● Available records
(** Rounding the ceiling of a non-negative decimal gives [ceil]. *)
Lemma round_ceil_nonneg (i : Z) :
  0 <= i ->
  chopPrecisionAndRound (dec_i (Ceil (mkDec i))) = ceil_div i precisionReuse.
Proof.
  intros Hi. pose proof precisionReuse_pos as HP.
  rewrite ceil_div_nonneg by assumption.
  unfold Ceil; cbn [dec_i].
  rewrite Z.quot_div_nonneg, Z.rem_mod_nonneg by lia.
  pose proof (Z.mod_pos_bound i precisionReuse HP) as Hm.
  pose proof (Z.div_pos i precisionReuse Hi HP) as Hq.
  assert (Hchop : forall k, 0 <= k -> chopPrecisionAndRound (k * precisionReuse) = k).
  { intros k Hk. unfold chopPrecisionAndRound.
    assert (0 <= k * precisionReuse) by lia.
    destruct (Z.ltb_spec (k * precisionReuse) 0); [lia|].
    unfold chopPrecisionAndRound_pos.
    rewrite Z.rem_mod_nonneg, Z.quot_div_nonneg by lia.
    rewrite Z.mod_mul, Z.div_mul by lia. reflexivity. }
  destruct (Z.eqb_spec (i mod precisionReuse) 0) as [E|E]; cbn [dec_i].
  - apply Hchop; lia.
  - destruct (Z.ltb_spec (i mod precisionReuse) 0); [lia|]. cbn [dec_i].
    apply Hchop; lia.
Qed.

Lemma ceil_div_bounds (a : Z) :
  0 <= a -> 0 <= ceil_div a precisionReuse <= a.
Proof.
  intros Ha. rewrite ceil_div_nonneg by assumption.
  pose proof precisionReuse_pos as HP.
  pose proof (Z.div_mod a precisionReuse ltac:(lia)) as Hdm.
  pose proof (Z.mod_pos_bound a precisionReuse HP) as Hm.
  pose proof (Z.div_pos a precisionReuse Ha HP) as Hq.
  assert (1 <= precisionReuse) by lia.
  destruct (Z.eqb_spec (a mod precisionReuse) 0); nia.
Qed.

Lemma ceil_div_mono (a b : Z) :
  a <= b -> ceil_div a precisionReuse <= ceil_div b precisionReuse.
Proof.
  intros Hab. unfold ceil_div.
  pose proof precisionReuse_pos.
  assert (- b / precisionReuse <= - a / precisionReuse)
    by (apply Z.div_le_mono; lia).
  lia.
Qed.
(** ** Further instances on the reference implementation *)

Lemma disabled_feature_untouched_witness :
  obs_exec (handle_meeting_event (Some all_off) "meeting_started" ∅) studio = studio.
Proof.
  exact (proj2 (proj2 (proj2 (disabled_feature_untouched all_off "meeting_started" ∅ studio)))
           eq_refl eq_refl eq_refl).
Defined.

Lemma meeting_recording_cycle_witness :
  auto_recording all_on = true
  ∧ obs_recording
      (obs_exec (handle_meeting_event (Some all_on) "meeting_ended" ∅)
         (obs_exec (handle_meeting_event (Some all_on) "meeting_started" ∅)
            bare_host_recording)) = false.
Proof.
  split; [reflexivity |].
  exact (proj2 (proj2 (meeting_recording_cycle all_on ∅ ∅ bare_host_recording eq_refl))).
Defined.

Lemma log_message_keeps_entry_witness :
  log_text (widget (log_message "hello" (sample_world "" studio))) = ["[09:00:00] hello"].
Proof.
  refine (proj1 (proj2 (log_message_keeps_entry "hello" (sample_world "" studio))) _).
  vm_compute. lia.
Defined.

Lemma callbacks_update_status_display_witness :
  ∃ w', on_websocket_connected (connecting_world "standup") = Some w'
    ∧ connection_status_label (widget w') = ("Connected", "color: green;")
    ∧ connect_button (widget w') = false.
Proof.
  eexists. split; [vm_compute; reflexivity |].
  refine (let H := proj2 (callbacks_update_status_display
                            (connecting_world "standup") _) _ in
          conj (proj1 H) (proj1 (proj2 H))).
  vm_compute. reflexivity.
Defined.

Lemma connecting_world_single_socket : single_socket (connecting_world "standup").
Proof.
  split.
  - apply (bool_decide_unpack _). vm_compute. reflexivity.
  - intros p [= <-]. split; [vm_compute; lia | discriminate].
Defined.

Lemma disconnect_keeps_socket_witness :
  live_connections (net (disconnect_from_server (connecting_world "standup"))) = ∅
  ∧ websocket (net (disconnect_from_server (connecting_world "standup"))) = Some 0.
Proof.
  pose proof (disconnect_keeps_socket (connecting_world "standup") 0
                connecting_world_single_socket eq_refl) as (H1 & H2 & _).
  exact (conj H1 H2).
Defined.

Lemma reply_reporting_witness :
  object (fromJson "not json") !! "status" ≠ Some (JString "healthy")
  ∧ on_reply_finished None "not json" (sample_world "" studio) =
      log_message "⚠ Server responded but reported unhealthy status" (sample_world "" studio).
Proof.
  assert (H : object (fromJson "not json") !! "status" ≠ Some (JString "healthy"))
    by discriminate.
  split; [exact H |].
  exact (proj1 (proj2 (reply_reporting None "not json" (sample_world "" studio))) eq_refl H).
Defined.


Lemma startup_overwrites_loaded_config_witness :
  plugin_config (MeetingMindWidget_new (sample_world "" studio)) = Some all_off.
Proof.
  refine (proj1 (startup_overwrites_loaded_config (sample_world "" studio)
                   {| server_url := Some "localhost"; server_port := 8080;
                      api_key := Some ""; auto_scene_switching := true;
                      auto_recording := true; audio_management := true;
                      meeting_notifications := true; connection_timeout := 10;
                      meeting_id := Some ""; connected := false |}
                   eq_refl _)).
  discriminate.
Defined.

Lemma fresh_start_disables_features_witness :
  handle_meeting_event (plugin_config (MeetingMindWidget_new (sample_world "" studio)))
    "meeting_started" ∅ studio = (tt, studio).
Proof.
  refine (proj2 (fresh_start_disables_features (sample_world "" studio)
                   "meeting_started" ∅ studio _)).
  discriminate.
Defined.

Lemma destructor_leaves_no_socket_witness :
  sockets (net (MeetingMindWidget_delete (connecting_world "standup"))) = ∅.
Proof.
  exact (proj1 (proj2 (destructor_leaves_no_socket (connecting_world "standup")
                         connecting_world_single_socket))).
Defined.

Lemma events_keep_to_their_part_witness :
  host (connect_to_server (load_config (sample_world "standup" studio))) =
  host (load_config (sample_world "standup" studio)).
Proof.
  exact (proj1 (events_keep_to_their_part connect_clicked
                  (load_config (sample_world "standup" studio)) _ eq_refl)).
Defined.
Lemma on_platform_labelled (platform p label query query_type : string)
    (f : M OSINTResult.t) (results : list OSINTResult.t) (w : World) :
  let asked r :=
    OSINTResult.query r = query /\ OSINTResult.query_type r = query_type in
  (forall w1, returns f w1 (fun r _ => labelled label query query_type r)) ->
  Forall asked results ->
  returns (SocialMediaOSINT.on_platform platform p f results) w
    (fun rs _ =>
       map OSINTResult.service rs =
       (map OSINTResult.service results ++
        (if String.eqb platform "all" || String.eqb platform p
         then [label] else []))%list /\
       Forall asked rs).
Proof.
  intros asked Hf Hres. unfold returns, SocialMediaOSINT.on_platform.
  destruct (String.eqb platform "all" || String.eqb platform p).
  - apply outcome_bind.
    eapply outcome_weaken; [apply Hf | | contradiction].
    intros r w1 (Hs & Hq & Ht & _). unfold outcome, ret. split.
    + rewrite map_app. simpl. now rewrite Hs.
    + apply Forall_app. split; [exact Hres|]. repeat constructor; assumption.
  - unfold outcome, ret. split; [now rewrite app_nil_r | exact Hres].
Qed.
(** * Alien Inbound: a shallow embedding of the concurrency core

    The C sources ([game.h], [game.c], [threads.c], [input.c], [render.c])
    are embedded as follows.

    - C [int] values are mathematical integers ([Z]); division and remainder
      are the truncating [Z.quot] and [Z.rem] of C.  Signed overflow is
      undefined in C and the counters stay far below it.  [next_spawn_ms]
      computes on whatever the configuration holds, and has its 32-bit
      arithmetic and its division by zero written out.
    - Fixed-size arrays are lists, read with [!!] and written with [alter].
    - Each thread is a small-step machine.  One step is the code from one
      blocking call ([pthread_mutex_lock], [pthread_cond_wait], [usleep],
      [getch]) up to the next one, so a step that takes and releases the same
      mutex is a whole critical section.  A step that needs a held mutex is
      not enabled ([None]).
    - [mutex_estado] is never held across another blocking call, hence it is
      free between steps and has no field; [mutex_naves], [mutex_foguetes]
      and [mutex_lancadores] are booleans ([true] = held).
    - What the environment decides ([rand], clocks, [getch], [getmaxyx],
      [malloc], [pthread_create]) is read from an [Oracle].
    - A step carries an [Event] that names what it did at the transition
      gate; events are observations and never flow back into the state.
    - The runs of the step machines include those of the program, and more:
      a wait on [cond_lancador_vazio] may end whenever the mutex is free, so
      the signals and the broadcast of [finalizar_threads] are not kept, and
      [mutex_render] has no field, so [getch] may run while [render_game]
      draws.  What is proved of all runs is an invariant of the program;
      nothing is claimed about a task that waits in [pthread_cond_wait], in
      [pthread_join] or for [mutex_render], and where a property is about
      waiting, these waits are told from the program points.
    - The ncurses drawing calls and the explosion ring of [render.c] touch
      no field of [GameState] and are left out of the step machines.  The
      explosion ring, the characters [render_game] puts on the playfield,
      the numbers of its HUD, and the start and the verdict of [main.c] are
      embedded on their own, after the threads. *)

From Stdlib Require Import ZArith Lia Bool List.
From stdpp Require Import base tactics option list list_numbers strings.

Open Scope Z_scope.

(** ** game.h *)

Definition MAX_NAVES : Z := 80.
Definition MAX_FOGUETES : Z := 150.
Definition MAX_LANCADORES : Z := 15.
(** * html-to-image: the recursive clone of a live DOM subtree

    A shallow embedding of [src/clone-node.ts].  The live document is a
    tree of source nodes carrying the state the code reads (attributes,
    canvas pixels, video source, form values, nested documents); a clone
    is a detached tree.  Asynchronous functions are computations in a
    small monad that records the tree of [cloneNode] calls and ends in a
    value, a rejection, or a promise that never settles. *)

From Stdlib Require Import String Ascii List Bool Arith ZArith Lia.
Import ListNotations.
Open Scope string_scope.
Open Scope list_scope.

Set Warnings "-register-all".

(** ** Nodes *)

(** The DOM interface an element implements, as far as
    [isInstanceOfElement] is asked about it in this file. *)
Inductive Category :=
| HTMLCanvasElement
| HTMLVideoElement
| HTMLIFrameElement
| HTMLTextAreaElement
| HTMLInputElement
| HTMLSelectElement
| HTMLImageElement
| OtherElement.

Definition Category_eqb (a b : Category) : bool :=
  match a, b with
  | HTMLCanvasElement, HTMLCanvasElement
  | HTMLVideoElement, HTMLVideoElement
  | HTMLIFrameElement, HTMLIFrameElement
  | HTMLTextAreaElement, HTMLTextAreaElement
  | HTMLInputElement, HTMLInputElement
  | HTMLSelectElement, HTMLSelectElement
  | HTMLImageElement, HTMLImageElement
  | OtherElement, OtherElement => true
  | _, _ => false
  end.

(** What a shallow structural clone copies: namespace, name, attributes. *)
Record Elem := mkElem {
  namespaceURI : string;
  localName : string;
  interface : Category;
  attributes : list (string * string)
}.

(** One style declaration: property name, value, priority. *)
Definition Decl : Type := string * string * string.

● The task
Copy out every line of the material above that contains the string "asked".

● Task result
  let asked r :=
  Forall asked results ->
       Forall asked rs).
  intros asked Hf Hres. unfold returns, SocialMediaOSINT.on_platform.
    [isInstanceOfElement] is asked about it in this file. *)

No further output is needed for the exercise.